Poi succede che i ragazzi pronti per l’alto livello, vengono in mente Mey e Odiase per esempio, alla prima occasione facciano le valigie e vadano all’estero.

«Questo è un problema che va affrontato, io sono convinto che se teniamo al rugby italiano dobbiamo noi caricarci la responsabilità di far crescere i giocatori italiani e non delegarla agli altri. Certo al momento siamo impotenti, la capacità economica e attrattiva di grandi club esteri per noi è irraggiungibile. Se è così noi non possiamo fermarli, ma allora mi viene da fare un’altra domanda: perché un club deve spendere in formazione se poi per puntare a un campionato di alto livello deve riempirsi di stranieri? Adesso sembra che sul modello degli Espoirs francesi la Federazione stia introducendo una categoria Cadetta, potrebbe essere una giusta logica, ma potrebbe essere anche un problema per molti club, perché vai a togliere giocatori alla base del rugby. Per club come noi, che vogliamo mantenere le due squadre a livello seniores (Colorno in Élite e Barbari del Po in serie B, ndr) potrebbe essere complicato, ma ben venga.
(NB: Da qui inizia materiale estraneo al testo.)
Definition numeral (neg : bool) (cs : list ascii) : option Decimal :=
  let (ip, r1) := span_digits cs in
  let (fp, r2) :=
    match r1 with
    | "."%char :: r => span_digits r
    | _ => ([], r1)
    end in
  match ip ++ fp with
  | [] => None
  | m =>
      match exponent r2 with
      | Some e =>
          let c := digits_value m in
          Some (mkDecimal (if neg then - c else c) (e - Z.of_nat (List.length fp)))
      | None => None
      end
  end.

Definition all_digits (cs : list ascii) : bool := forallb is_digit cs.

Definition special (neg : bool) (cs : list ascii) : option PyDecimal :=
  match map lower_char cs with
  | ["i"; "n"; "f"]%char => Some (Infinity neg)
  | ["i"; "n"; "f"; "i"; "n"; "i"; "t"; "y"]%char => Some (Infinity neg)
  | ("n" :: "a" :: "n" :: d)%char => if all_digits d then Some NaN else None
  | ("s" :: "n" :: "a" :: "n" :: d)%char => if all_digits d then Some NaN else None
  | _ => None
  end.

Definition drop_underscores (cs : list ascii) : list ascii :=
  filter (fun c => negb (Ascii.eqb c "_")) cs.

Definition parse (s : string) : option PyDecimal :=
  let cs := drop_underscores (chars (strip s)) in
  let '(neg, body) :=
    match cs with
    | "-"%char :: r => (true, r)
    | "+"%char :: r => (false, r)
    | _ => (false, cs)
    end in
  match special neg body with
  | Some v => Some v
  | None => option_map Finite (numeral neg body)
  end.

End DecParse.

(* ================================================================== *)
(** ** Exceptions and the handler monad *)

(** The two classes the handlers tell apart: [GraphQLError], raised by the
    validators, and every other [Exception].  The argument is [str(e)]. *)
Inductive exn : Type :=
| GraphQLError (message : string)
| Exception (message : string).

Definition str_exn (e : exn) : string :=
  match e with GraphQLError m => m | Exception m => m end.

Inductive result (A : Type) : Type :=
| Ok (a : A)
| Raise (e : exn).

Arguments Ok {A} a.
Arguments Raise {A} e.

(* ================================================================== *)
(** ** The entity store *)

(** Modelled from the spec: [crm/models.py] is missing; the three entity
    kinds and the Order-Product association are taken from section 3 of
    the specification and from the fields the mutations set (the address of
    a customer, which no mutation sets, is left out).  Rows are kept in
    insertion order and keys are assigned in increasing order. *)
Record Customer : Type := mkCustomer {
  c_id : Z;
  c_name : string;
  c_email : string;
  c_phone : string
}.

(** Modelled from the spec: the Product model of [crm/models.py], with a
    finite decimal price. *)
Record Product : Type := mkProduct {
  p_id : Z;
  p_name : string;
  p_price : Decimal;
  p_stock : Z
}.

(** Modelled from the spec: the Order model of [crm/models.py]; the
    customer is held by key, the date as a point in time, and the products
    in the association table of the store. *)
Record Order : Type := mkOrder {
  o_id : Z;
  o_customer : Z;
  o_order_date : Z;
  o_total_amount : Decimal
}.

(** Modelled from the spec: the three tables and the Order-Product
    association table of section 6. *)
Record Store : Type := mkStore {
  customers : list Customer;
  products : list Product;
  orders : list Order;
  order_products : list (Z * Z)
}.

Definition empty_store : Store := mkStore [] [] [] [].

(** The writes the mutations issue. *)
Inductive db_write : Type :=
| SaveCustomer (name email phone : string)
| CreateOrderRow (customer : Z) (order_date : Z) (total_amount : Decimal)
| SetOrderProducts (order : Z) (product_ids : list Z).

(** A fault model tells, for a write and the store it is issued on, whether
    the statement fails with a database error, and gives its message.  A
    statement that fails writes nothing. *)
Definition fault_model : Type := db_write -> Store -> option string.

Definition no_fault : fault_model := fun _ _ => None.

(** The state of the database connection during a request: the store as
    the connection sees it, whether an atomic block is open, and whether the
    open block was marked as broken by a failed write. *)
Record Connection : Type := mkConnection {
  db : Store;
  in_atomic_block : bool;
  needs_rollback : bool
}.

(** A request starts in autocommit mode. *)
Definition connect (st : Store) : Connection := mkConnection st false false.

Definition set_db (s : Store) (c : Connection) : Connection :=
  mkConnection s (in_atomic_block c) (needs_rollback c).

(** What [Model.save] and the related managers do when their statement
    fails inside an atomic block: the block is marked for rollback. *)
Definition mark_for_rollback_on_error (c : Connection) : Connection :=
  mkConnection (db c) (in_atomic_block c)
    (in_atomic_block c || needs_rollback c).

(** The handler monad: the connection is threaded through, also when an
    exception is raised. *)
Definition M (A : Type) : Type := Connection -> Connection * result A.

Definition ret {A} (a : A) : M A := fun c => (c, Ok a).

Definition raise {A} (e : exn) : M A := fun c => (c, Raise e).

Definition bind {A B} (m : M A) (k : A -> M B) : M B :=
  fun c =>
    match m c with
    | (c', Ok a) => k a c'
    | (c', Raise e) => (c', Raise e)
    end.

Notation "x <- m ;; k" := (bind m (fun x => k))
  (at level 61, m at next level, right associativity).
Notation "m ;;; k" := (bind m (fun _ => k))
  (at level 61, right associativity).

(** The handler as a request runs it: from the committed store to the
    store the connection is left with, and the outcome. *)
Definition run {A} (m : M A) (st : Store) : Store * result A :=
  let (c, r) := m (connect st) in (db c, r).

(** [try: body / except GraphQLError as e: h1 / except Exception as e: h2] *)
Definition try_except {A} (body : M A) (on_graphql on_other : exn -> M A)
  : M A :=
  fun c =>
    match body c with
    | (c', Ok a) => (c', Ok a)
    | (c', Raise (GraphQLError m)) => on_graphql (GraphQLError m) c'
    | (c', Raise (Exception m)) => on_other (Exception m) c'
    end.

(** The [TransactionManagementError] of
    [connection.validate_no_broken_transaction()]. *)
Definition BROKEN_TRANSACTION_MSG : string :=
  "An error occurred in the current transaction. You can't execute queries until the end of the 'atomic' block.".

(** A statement sent through a cursor: it is refused while the open atomic
    block is marked for rollback. *)
Definition execute {A} (stmt : Store -> Store * A) : M A :=
  fun c =>
    if needs_rollback c then (c, Raise (Exception BROKEN_TRANSACTION_MSG))
    else let (s, a) := stmt (db c) in (set_db s c, Ok a).

(** A statement that only reads. *)
Definition query {A} (f : Store -> A) : M A :=
  fun c =>
    if needs_rollback c then (c, Raise (Exception BROKEN_TRANSACTION_MSG))
    else (c, Ok (f (db c))).

(** [with transaction.atomic(): body], for a block that is not nested in
    another: on entry the flags are reset; on exit the writes of the body
    are committed, unless the body raised or left the block marked for
    rollback, in which case they are rolled back; an exception goes on. *)
Definition atomic {A} (body : M A) : M A :=
  fun c =>
    match body (mkConnection (db c) true false) with
    | (c', Ok a) =>
        if needs_rollback c'
        then (mkConnection (db c) false false, Ok a)
        else (mkConnection (db c') false false, Ok a)
    | (_, Raise e) => (mkConnection (db c) false false, Raise e)
    end.

(** [transaction.savepoint()], [savepoint_commit], [savepoint_rollback],
    inside an atomic block: each is a statement; a savepoint identifies the
    state of the transaction when it was taken. *)
Definition savepoint : M Store := query (fun s => s).

Definition savepoint_commit (spid : Store) : M unit := query (fun _ => tt).

Definition savepoint_rollback (spid : Store) : M unit :=
  execute (fun _ => (spid, tt)).

(* ================================================================== *)
(** ** Validators *)

Definition EMAIL_EXISTS_MSG : string := "Email already exists.".

Module PhoneRe.
Import PyStr.

Definition plus_form (cs : list ascii) : bool :=
  match cs with
  | "+"%char :: ds =>
      forallb is_digit ds
      && (10 <=? List.length ds)%nat && (List.length ds <=? 15)%nat
  | _ => false
  end.

Definition dashed_form (cs : list ascii) : bool :=
  match cs with
  | [a; b; c; "-"; d; e; f; "-"; g; h; i; j]%char =>
      forallb is_digit [a; b; c; d; e; f; g; h; i; j]
  | _ => false
  end.

Definition alternatives (cs : list ascii) : bool :=
  plus_form cs || dashed_form cs.

Definition newline : ascii := ascii_of_N 10.

(** [PHONE_RE.match(s) is not None] for
    [^(\+\d{10,15}|\d{3}-\d{3}-\d{4})$]; without the MULTILINE flag the
    final [$] also matches just before a newline that ends the text. *)
Definition matches (s : string) : bool :=
  let cs := chars s in
  alternatives cs
  || match rev cs with
     | c :: r => Ascii.eqb c newline && alternatives (rev r)
     | [] => false
     end.

End PhoneRe.

Definition mem (k : Z) (l : list Z) : bool := existsb (Z.eqb k) l.

(** [Customer.objects.filter(email__iexact=email).exists()] *)
Definition email_exists (email : string) (st : Store) : bool :=
  existsb (fun c => PyStr.iexact (c_email c) email) (customers st).

Definition validate_email_unique (email : string) : M unit :=
  found <- query (email_exists email) ;;
  if found then raise (GraphQLError EMAIL_EXISTS_MSG) else ret tt.

Definition validate_phone (phone : option string) : M unit :=
  match phone with
  | Some p =>
      if PyStr.truthy p && negb (PhoneRe.matches p)
      then raise (GraphQLError
                    "Invalid phone format. Use +1234567890 or 123-456-7890.")
      else ret tt
  | None => ret tt
  end.

(** [price <= 0] on a [Decimal]; the comparison of a NaN is an invalid
    operation, which the default context raises. *)
Definition le_zero (d : PyDecimal) : result bool :=
  match d with
  | Finite d => Ok (coef d <=? 0)
  | Infinity negative => Ok negative
  | NaN => Raise (Exception "[<class 'decimal.InvalidOperation'>]")
  end.

(** [validate_price_and_stock(price, stock)]; the first argument is the
    text [str(price)] the function starts from. *)
Definition validate_price_and_stock (price : string) (stock : option Z)
  : result (PyDecimal * Z) :=
  match DecParse.parse price with
  | None => Raise (GraphQLError "Price must be a valid decimal number.")
  | Some price =>
      match le_zero price with
      | Raise e => Raise e
      | Ok true => Raise (GraphQLError "Price must be positive.")
      | Ok false =>
          match stock with
          | Some s =>
              if s <? 0 then Raise (GraphQLError "Stock cannot be negative.")
              else Ok (price, s)
          | None => Ok (price, 0)
          end
      end
  end.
A patto che si strutturi con regole chiare e che venga individuata una strategia che miri esclusivamente allo sviluppo dell’intero movimento».

Torniamo indietro, all’esperienza Accademie.

«Quando abbiamo iniziato pensavamo che in un decennio avremmo potuto avere un’Accademia che rispondesse alle esigenze del rugby attuale. E credo che con il numero di giocatori juniores messi a disposizione dal movimento quello che abbiamo fatto sia un vero miracolo. Adesso si riparte dall’anno zero, se si vogliono le accademie all’interno dei club bisogna che la Fir aiuti questi club, formi i tecnici da mandare sul territorio, faccia da supervisore a strutture e organizzazione. L’idea è accattivante perché potrebbe far espandere lo sviluppo del rugby a tutto il territorio della Serie A Élite, ma forse un decennio non basterebbe più per raccogliere i frutti. Siccome noi siamo quelli che pretendono subito i risultati, ho paura che si possa fare un passo indietro, alla nostra era, quella della grande Nazionale di Georges Coste basata su 10 giocatori forniti dalle due pseudofranchigie di allora, Milano e Treviso per intenderci, e tutti gli altri di formazione straniera. La direzione imboccata mi sembra quella, ma non era l’obiettivo di chi ha lavorato per far crescere dentro casa sua il rugby italiano. Se questo è il nuovo modello dico con convinzione che bisogna pensare a qualcosa di diverso».

Intanto alla guida della Nazionale arriverà ancora un tecnico straniero… 

«Non lo vedo come un problema, anche nei Paesi rugbisticamente evoluti spesso si affidano ai migliori tecnici in circolazione, senza badare al loro luogo di nascita. Succede perché nel professionismo si chiede di vincere subito, si è ogni volta alla ricerca del successo a tutti i costi. A livello professionistico è tutto molto semplice, chiedi e alleni il meglio che la struttura ti può mettere a disposizione. Ma formare un giocatore e guidare una squadra sono due cose molto diverse e la prima è sicuramente assai più complessa. Però anche lì bisogna avere una visione: se hai scelto un grande tecnico straniero, e sicuramente Quesada è di questo gruppo, lavora perché al suo fianco crescano i tuoi tecnici, quelli su cui hai investito nel tempo. Ancora una volta bisognerebbe avere coraggio, crederci, dare fiducia a chi si è formato alle spese del rugby italiano. Solo chi prova a giocare, sbaglia. Noi per esempio con le Accademie abbiamo fatto degli errori, ma sempre perché siamo innamorati di questo gioco e in alcuni frangenti abbiamo provato a fare una giocata impossibile. L’importante è riconoscere i propri errori e avere fiducia nel percorso intrapreso. Solo così, forse, in un giorno non troppo lontano potremmo avere un tecnico italiano alla guida di una Nazionale di giocatori formati e cresciuti in Italia».